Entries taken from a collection
^^^^^^^^
(* ===== verification/NetClient.v ===== *)
(** * The client of the network, and the two together

    [network/libclient/client.h] and [client.cpp] without the resolver, the thread and
    the HTTP requests.  A call that waits for an answer lets the server and the client
    handle what was sent; it does not return when the answer is not among it.  [Link] is
    a server and one of its clients. *)

From Stdlib Require Import ZArith Lia String.
From stdpp Require Import base numbers list gmap strings.
From S2P Require Import Prelude Float64 Meas Stat StdSort ICursor Storages.
From S2P Require Import PageFormat Engine Shard NetData NetServer.

Local Open Scope Z_scope.

(** ** Results *)

(** [locked]: the state of [locker]; [calls]: the calls of [clbk], with [is_closed] at the
    time.  An append has no callback. *)
Record ReadResult := mkReadResult {
  rr_id : Z;
  rr_kind : DATA_KINDS;
  locked : bool;
  is_ok : bool;
  is_closed : bool;
  is_error : bool;
  errc : Z;
  clbk : bool;
  calls : list (bool * Meas);
}.

(** [locker.lock()], when it is not locked, and [locker.unlock()] *)
Definition lock (r : ReadResult) : ReadResult :=
  mkReadResult (rr_id r) (rr_kind r) true (is_ok r) (is_closed r) (is_error r) (errc r) (clbk r) (calls r).

Definition unlock (r : ReadResult) : ReadResult :=
  mkReadResult (rr_id r) (rr_kind r) false (is_ok r) (is_closed r) (is_error r) (errc r) (clbk r) (calls r).

Definition accepted (r : ReadResult) : ReadResult :=
  mkReadResult (rr_id r) (rr_kind r) (locked r) true (is_closed r) (is_error r) (errc r) (clbk r) (calls r).

Definition failed (err : Z) (r : ReadResult) : ReadResult :=
  mkReadResult (rr_id r) (rr_kind r) (locked r) (is_ok r) true true err (clbk r) (calls r).

Definition closed (r : ReadResult) : ReadResult :=
  mkReadResult (rr_id r) (rr_kind r) (locked r) (is_ok r) true (is_error r) (errc r) (clbk r) (calls r).

(** An empty [std::function] throws. *)
Definition call (m : Meas) (r : ReadResult) : outcome ReadResult :=
  if clbk r then
    Ok (mkReadResult (rr_id r) (rr_kind r) (locked r) (is_ok r) (is_closed r) (is_error r) (errc r) (clbk r)
          (calls r ++ [(is_closed r, m)]))
  else Throw.

(** What the callbacks of the calls that wait keep. *)
Definition given (r : ReadResult) : list Meas := (base.filter (fun x : bool * Meas => x.1 = false) (calls r)).*2.

(** ** The client *)

Module Client.

(** Results are shared objects: [results] has them by address. *)
Record t := mk {
  _state : CLIENT_STATE;
  _pings_answers : Z;
  _query_num : Z;
  _query_results : gmap Z nat;
  results : list ReadResult;
  _async_connection : AsyncConnection.t;
  _socket : socket;
}.

Definition set_state (st : CLIENT_STATE) (c : t) : t :=
  mk st (_pings_answers c) (_query_num c) (_query_results c) (results c) (_async_connection c) (_socket c).
Definition set_queries (n : Z) (m : gmap Z nat) (rs : list ReadResult) (c : t) : t :=
  mk (_state c) (_pings_answers c) n m rs (_async_connection c) (_socket c).
Definition set_connection (a : AsyncConnection.t) (k : socket) (c : t) : t :=
  mk (_state c) (_pings_answers c) (_query_num c) (_query_results c) (results c) a k.
Definition set_pings (n : Z) (c : t) : t :=
  mk (_state c) n (_query_num c) (_query_results c) (results c) (_async_connection c) (_socket c).

Definition make (raw_flag : bool) : t :=
  mk CONNECT 0 1 ∅ [] (AsyncConnection.make raw_flag) (mkSocket false []).

Definition send (nd : NetData.t) (c : t) : t :=
  set_connection (_async_connection c) (AsyncConnection.send (_async_connection c) nd (_socket c)) c.

(** [_query_results[query_num]] is the null pointer when there is none. *)
Definition with_result (query_num : Z) (f : ReadResult → outcome ReadResult) (c : t) : outcome t :=
  match _query_results c !! query_num with
  | None => UB
  | Some a =>
    match results c !! a with
    | None => UB
    | Some r => r ← f r; Ok (set_queries (_query_num c) (_query_results c) (<[a := r]> (results c)) c)
    end
  end.

Definition erase (query_num : Z) (c : t) : t :=
  set_queries (_query_num c) (delete query_num (_query_results c)) (results c) c.

(** [Meas()] *)
Definition no_meas : Meas := mkMeas 0 0 0 0.

(** The answer with measurements; without any it is the last. *)
Definition on_append (d : NetData.t) (c : t) : outcome t :=
  let hdr := header_of QueryAppend_header d in
  if ap_count hdr =? 0 then
    c ← with_result (ap_id hdr) (fun r => r ← call no_meas (closed r); Ok (unlock r)) c;
    Ok (erase (ap_id hdr) c)
  else
    match _query_results c !! ap_id hdr with
    | None => UB
    | Some _ => ma ← QueryAppend.read_measarray d; with_result (ap_id hdr) (foldM (fun r v => call v r) ma) c
    end.

(** [true]: nothing more is read. *)
Definition onDataRecv (d : NetData.t) (c : t) : outcome (bool * t) :=
  match kind_of (nth 0 (NetData.all_data d) 0) with
  | Some OK =>
    let query_num := ok_id (header_of QueryOk_header d) in
    if decide (_state c = WORK) then
      match _query_results c !! query_num with
      | None => Throw
      | Some _ =>
        c ← with_result query_num (fun r =>
              let r := accepted r in Ok (if decide (rr_kind r = SUBSCRIBE) then unlock r else r)) c;
        Ok (false, c)
      end
    else Throw
  | Some ERR =>
    let hdr := header_of QueryError_header d in
    if decide (_state c = WORK) then
      c ← with_result (er_id hdr) (fun r => Ok (unlock (failed (er_error_code hdr) r))) c;
      Ok (false, erase (er_id hdr) c)
    else Ok (false, c)
  | Some APPEND => c ← on_append d c; Ok (false, c)
  | Some PING => Ok (false, set_pings (_pings_answers c + 1) (send (NetData.make_kind PONG) c))
  | Some DISCONNECT =>
    let '(a, k) := AsyncConnection.full_stop (_async_connection c) (_socket c) in
    Ok (true, set_connection a (mkSocket false (written k)) (set_state DISCONNECTED c))
  | Some HELLO =>
    let i := ok_id (header_of QueryOk_header d) in
    Ok (false, set_state WORK (set_connection (AsyncConnection.set_id i (_async_connection c)) (_socket c) c))
  | _ => Ok (false, c)
  end.

(** Network errors throw, except after a disconnection. *)
Definition onNetworkError (c : t) : outcome t := if decide (_state c = DISCONNECTED) then Ok c else Throw.

(** What is sent when the socket is connected; [hn] is the name of the host. *)
Definition hello_message (hn : list Z) : NetData.t :=
  let size := u16 (u16 (Z.of_nat (length hn)) + Z.of_nat (size_of QueryHello_header)) in
  let total_size := Z.of_nat (length hn) + size in
  let sz := if NetData.MAX_MESSAGE_SIZE <=? total_size then NetData.MAX_MESSAGE_SIZE - size else Z.of_nat (length hn) in
  NetData.mk size (bytes_of (mkHello (kind_number HELLO) PROTOCOL_VERSION sz) ++ take (Z.to_nat sz) hn).

Definition connected (hn : list Z) (c : t) : t :=
  send (hello_message hn) (set_connection (AsyncConnection.start (_async_connection c)) (mkSocket true []) c).

(** A query with identifiers: the beginning of [readInterval], [readTimePoint],
    [currentValue] and [subscribe].  [header] makes the header from the number of the
    query and the number of identifiers. *)
Definition ask {H} `{Packed H} (kind : DATA_KINDS) (header : Z → Z → H) (ids : list Z) (c : t) : outcome (nat * t) :=
  let cur_id := _query_num c in
  let size := Z.of_nat (size_of H) in
  let id_size := 4 * Z.of_nat (length ids) in
  if NetData.MAX_MESSAGE_SIZE <? id_size + size then Throw
  else
    let nd := NetData.mk (u16 (size + u16 id_size))
                (bytes_of (header cur_id (u16 (Z.of_nat (length ids)))) ++ concat (to_le 4 <$> ids)) in
    let qres := mkReadResult cur_id kind true false false false 0 true [] in
    let a := length (results c) in
    Ok (a, send nd (set_queries (u32 (cur_id + 1)) (<[cur_id := a]> (_query_results c)) (results c ++ [qres]) c)).

Definition readInterval (q : QueryInterval) (c : t) : outcome (nat * t) :=
  ask READ_INTERVAL (fun n count => mkInterval (kind_number READ_INTERVAL) n (qi_from q) (qi_to q) (qi_flag q) count) (qi_ids q) c.

Definition readTimePoint (q : QueryTimePoint) (c : t) : outcome (nat * t) :=
  ask READ_TIMEPOINT (fun n count => mkTimePoint (kind_number READ_TIMEPOINT) n (qt_time_point q) (qt_flag q) count) (qt_ids q) c.

Definition currentValue (ids : list Z) (fl : Z) (c : t) : outcome (nat * t) :=
  ask CURRENT_VALUE (fun n count => mkCurrentValue (kind_number CURRENT_VALUE) n fl count) ids c.

Definition subscribe (ids : list Z) (fl : Z) (c : t) : outcome (nat * t) :=
  ask SUBSCRIBE (fun n count => mkCurrentValue (kind_number SUBSCRIBE) n fl count) ids c.

(** One message of [append]: the address of its result and the number of measurements. *)
Definition append_one (ma : list Meas) (writed : nat) (c : t) : outcome (nat * Z * t) :=
  let cur_id := _query_num c in
  let a := length (results c) in
  let qres := mkReadResult cur_id APPEND false false false false 0 false [] in
  '(nd, count) ← QueryAppend.append_message cur_id ma writed;
  Ok (a, count, send nd (set_queries (u32 (cur_id + 1)) (<[cur_id := a]> (_query_results c)) (results c ++ [qres]) c)).

End Client.

(** ** A server and a client *)

Module Link.

(** [up] and [down]: how much of what the client and the server wrote was read. *)
Record t (E : Type) := mk {
  client : Client.t;
  server : Server.t E;
  number : Z;
  up : nat;
  down : nat;
}.
Arguments mk {E} _ _ _ _ _.
Arguments client {E} _.
Arguments server {E} _.
Arguments number {E} _.
Arguments up {E} _.
Arguments down {E} _.

Section Link.
Context {E : Type} `{!IEngine E} `{!ISubscribe E} `{UnorderedMap}.
(** the time at the server *)
Variable now : Z.
Implicit Types n : t E.

Definition set_client (c : Client.t) n : t E := mk c (server n) (number n) (up n) (down n).

Definition to_server n : list Z := drop (up n) (written (Client._socket (client n))).
Definition to_client n : list Z :=
  match Server._clients (server n) !! number n with
  | None => []
  | Some c => drop (down n) (written (IOClient.sock c))
  end.

(** The number of bytes a message took. *)
Definition taken (stream rest : list Z) : nat := length stream - length rest.

(** The server or the client handles a message; [None]: there is none for either. *)
Definition turn n : outcome (option (t E)) :=
  match read_frame (to_server n) with
  | Some (d, rest) =>
    '(_, s) ← Server.onDataRecv now (number n) d (server n);
    Ok (Some (mk (client n) s (number n) (up n + taken (to_server n) rest) (down n)))
  | None =>
    match read_frame (to_client n) with
    | Some (d, rest) =>
      '(_, c) ← Client.onDataRecv d (client n);
      Ok (Some (mk c (server n) (number n) (up n) (down n + taken (to_client n) rest)))
    | None => Ok None
    end
  end.

(** Until there are none; [fuel] bounds their number. *)
Fixpoint settle (fuel : nat) n : outcome (t E) :=
  match fuel with
  | O => Diverge
  | S fuel => x ← turn n; match x with None => Ok n | Some n => settle fuel n end
  end.

(** A client connects: the server accepts the connection, and both handle what is sent
    until the client works.  [hn] is the name of its host. *)
Definition connect (fuel : nat) (raw_client raw_server : bool) (hn : list Z) (s : Server.t E) : outcome (t E) :=
  let i := Server._next_client_id s in
  s ← Server.handle_accept raw_server now s;
  n ← settle fuel (mk (Client.connected hn (Client.make raw_client)) s i 0 0);
  if decide (Client._state (client n) = WORK) then Ok n else Diverge.

(** [wait] on a result, which locks it again. *)
Definition wait (a : nat) n : outcome (ReadResult * t E) :=
  match Client.results (client n) !! a with
  | None => UB
  | Some r =>
    if locked r then Diverge
    else
      let c := client n in
      Ok (r, set_client (Client.set_queries (Client._query_num c) (Client._query_results c)
                           (<[a := lock r]> (Client.results c)) c) n)
  end.

(** A query and its answer. *)
Definition answer (fuel : nat) (f : Client.t → outcome (nat * Client.t)) n : outcome (ReadResult * t E) :=
  '(a, c) ← f (client n);
  n ← settle fuel (set_client c n);
  wait a n.

(** [result[m.id] = m] *)
Definition by_id (ms : list Meas) : gmap Z Meas := fold_left (fun r m => <[id m := m]> r) ms ∅.

Definition readInterval (fuel : nat) (q : QueryInterval) n : outcome (list Meas * t E) :=
  '(r, n) ← answer fuel (Client.readInterval q) n; Ok (given r, n).
Definition readTimePoint (fuel : nat) (q : QueryTimePoint) n : outcome (gmap Z Meas * t E) :=
  '(r, n) ← answer fuel (Client.readTimePoint q) n; Ok (by_id (given r), n).
Definition currentValue (fuel : nat) (ids : list Z) (fl : Z) n : outcome (gmap Z Meas * t E) :=
  '(r, n) ← answer fuel (Client.currentValue ids fl) n; Ok (by_id (given r), n).
(** The caller waits for the result of its subscription. *)
Definition subscribe (fuel : nat) (ids : list Z) (fl : Z) n : outcome (ReadResult * t E) :=
  answer fuel (Client.subscribe ids fl) n.

(** [append]; [fuel] bounds its messages too. *)
Fixpoint append_from (fuel : nat) (ma : list Meas) (writed : nat) n : outcome (t E) :=
  if (writed =? length ma)%nat then Ok n
  else
    match fuel with
    | O => Diverge
    | S fuel' =>
      '(a, count, c) ← Client.append_one ma writed (client n);
      let cur_id := Client._query_num (client n) in
      n ← settle fuel (set_client c n);
      match Client.results (client n) !! a with
      | None => UB
      | Some r =>
        if negb (is_ok r) && negb (is_error r) then Diverge
        else append_from fuel' ma (writed + Z.to_nat count) (set_client (Client.erase cur_id (client n)) n)
      end
    end.

Definition append (fuel : nat) (ma : list Meas) n : outcome (t E) := append_from fuel ma 0 n.

End Link.
End Link.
^^^^^^^^
Problem: Output the lines of the records above exactly as they appear, from the line containing "Definition set_pings (n" through the line containing "Definition no_meas : Meas := mkMeas 0 0 0 0.".

Solution to the problem:
Definition set_pings (n : Z) (c : t) : t :=
  mk (_state c) n (_query_num c) (_query_results c) (results c) (_async_connection c) (_socket c).

Definition make (raw_flag : bool) : t :=
  mk CONNECT 0 1 ∅ [] (AsyncConnection.make raw_flag) (mkSocket false []).

Definition send (nd : NetData.t) (c : t) : t :=
  set_connection (_async_connection c) (AsyncConnection.send (_async_connection c) nd (_socket c)) c.

(** [_query_results[query_num]] is the null pointer when there is none. *)
Definition with_result (query_num : Z) (f : ReadResult → outcome ReadResult) (c : t) : outcome t :=
  match _query_results c !! query_num with
  | None => UB
  | Some a =>
    match results c !! a with
    | None => UB
    | Some r => r ← f r; Ok (set_queries (_query_num c) (_query_results c) (<[a := r]> (results c)) c)
    end
  end.

Definition erase (query_num : Z) (c : t) : t :=
  set_queries (_query_num c) (delete query_num (_query_results c)) (results c) c.

(** [Meas()] *)
Definition no_meas : Meas := mkMeas 0 0 0 0.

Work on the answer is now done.